Tag Archives: sport

3 reasons why you should add Push Press to your training.

1 – It allows you to handle more weight overhead, and even boost your volume in a strict pressing set by adding in a couple of extra push presses at the end.

(Plus it’s less technically than the jerk or push jerk)

2 – You can work on overload eccentrics with it which will have potential carryover to your strict press.

3 – Sporting benefit. The PP is multipoint movement, it has a quarter squat, a jump and a press, very useful for athletic goals.

When it comes to this lift you will find it can make for a great addition to your overhead or pressing sessions.

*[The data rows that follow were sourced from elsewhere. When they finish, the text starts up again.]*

(** C8: for an ACON without the key [input_specs], [_get_input_specs]
    raises the [KeyError] of that key, and for one without the key
    [output_specs], [_get_output_specs] raises the [KeyError] of that key.
    In both cases no [DataLoader] is constructed, and a run ends with the
    exception of the construction in the state it started in: nothing was
    read or written.  The exception is the one of the input
    specifications if their construction raises, which comes first, and
    otherwise the [KeyError] of [output_specs]. *)
Theorem missing_collection acon :
  dict_lookup "input_specs" acon = None
  ∨ dict_lookup "output_specs" acon = None →
  (dict_lookup "input_specs" acon = None →
   _get_input_specs acon = Raise (KeyError (KStr "input_specs")))
  ∧ (dict_lookup "output_specs" acon = None →
     _get_output_specs acon = Raise (KeyError (KStr "output_specs")))
  ∧ ∃ e,
      DataLoader_init acon = Raise e
      ∧ (∀ st, run acon st = (Raise e, st))
      ∧ match _get_input_specs acon with
        | Raise e' => e = e'
        | Ok _ => e = KeyError (KStr "output_specs")
        end.
Proof.
  intros Hmissing.
  assert (dict_lookup "input_specs" acon = None →
          _get_input_specs acon = Raise (KeyError (KStr "input_specs")))
    as Hin.
  { intros H. unfold _get_input_specs, dict_getitem. by rewrite H. }
  assert (dict_lookup "output_specs" acon = None →
          _get_output_specs acon = Raise (KeyError (KStr "output_specs")))
    as Hout.
  { intros H. unfold _get_output_specs, dict_getitem. by rewrite H. }
  split_and!; [done..|].
  unfold run, DataLoader_init, lift, mbind, M_bind, result_bind.
  destruct (_get_input_specs acon) as [ins|e] eqn:Hins.
  - destruct Hmissing as [H|H]; [by specialize (Hin H)|].
    rewrite (Hout H). by eexists.
  - by eexists.
Qed.

(** C9: [execute] runs [read] and then [write] on the registry that [read]
    returned.  An exception of [read] or of [write] is the exception of
    [execute], in the state in which it was raised; otherwise [execute]
    returns the registry that [write] returned. *)
Theorem execute_sequence (self : DataLoader) (st : state) :
  execute self st =
  match read self (emit (LogInfo StartingRead) st) with
  | (Raise e, st1) => (Raise e, st1)
  | (Ok read_dfs, st1) =>
      match write self read_dfs
              (emit (LogInfo StartingWrite) (emit (Printed read_dfs) st1)) with
      | (Raise e, st2) => (Raise e, st2)
      | (Ok written_dfs, st2) =>
          (Ok written_dfs, emit (LogInfo Finished) st2)
      end
  end.
Proof.
  unfold execute, try_except, raise, mbind, M_bind, logger_info, print.
  simpl.
  destruct (read self (emit (LogInfo StartingRead) st))
    as [[read_dfs|e] st1]; [|done].
  by destruct (write self read_dfs _) as [[written_dfs|e] st2].
Qed.

End construct_facts.

(** ** The theorems at work on the small back end *)

Lemma write_missing_input_id_witness :
  let o1 := Demo.out "o1" "a" PyNone in
  let o2 := Demo.out "o2" "missing" PyNone in
  let o3 := Demo.out "o3" "b" PyNone in
  let st1 := snd (write_loop [o1] Demo.data_ab [] Demo.after_read) in
  write (Demo.loader [] [o1; o2; o3]) Demo.data_ab Demo.after_read =
    (Raise (KeyError (KStr "missing")), emit (LogInfo (FoundOutput o2)) st1)
  ∧ writer_calls (trace (emit (LogInfo (FoundOutput o2)) st1)) = [] ++ [o1].
Proof.
  intros o1 o2 o3 st1.
  apply (write_missing_input_id (Demo.loader [] [o1; o2; o3]) Demo.data_ab
           Demo.after_read [o1] o2 [o3] (KStr "missing") [(KStr "o1", 0)] st1);
    reflexivity.
Defined.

I would advise doing it first due to the high technical component required, unless you’re doing push jerks as well, in which case do those first, then push press, then finish with strict.

Here are a couple of method for you to try for planning push press 3x per week.

Day 1 – Monday – 50 reps in as few sets as possible
Day 2 – Thursday – 5x2x90%, this is just hard
Day 3 – Saturday – 30/30 (30 sec PP, 30 sec rest), for 30min

I’d chuck in some chins/rows, lateral raises, face pulls as accessory work as well.

Try this with dumbbells, barbell, kettlebells or odd objects, it’s quite fun.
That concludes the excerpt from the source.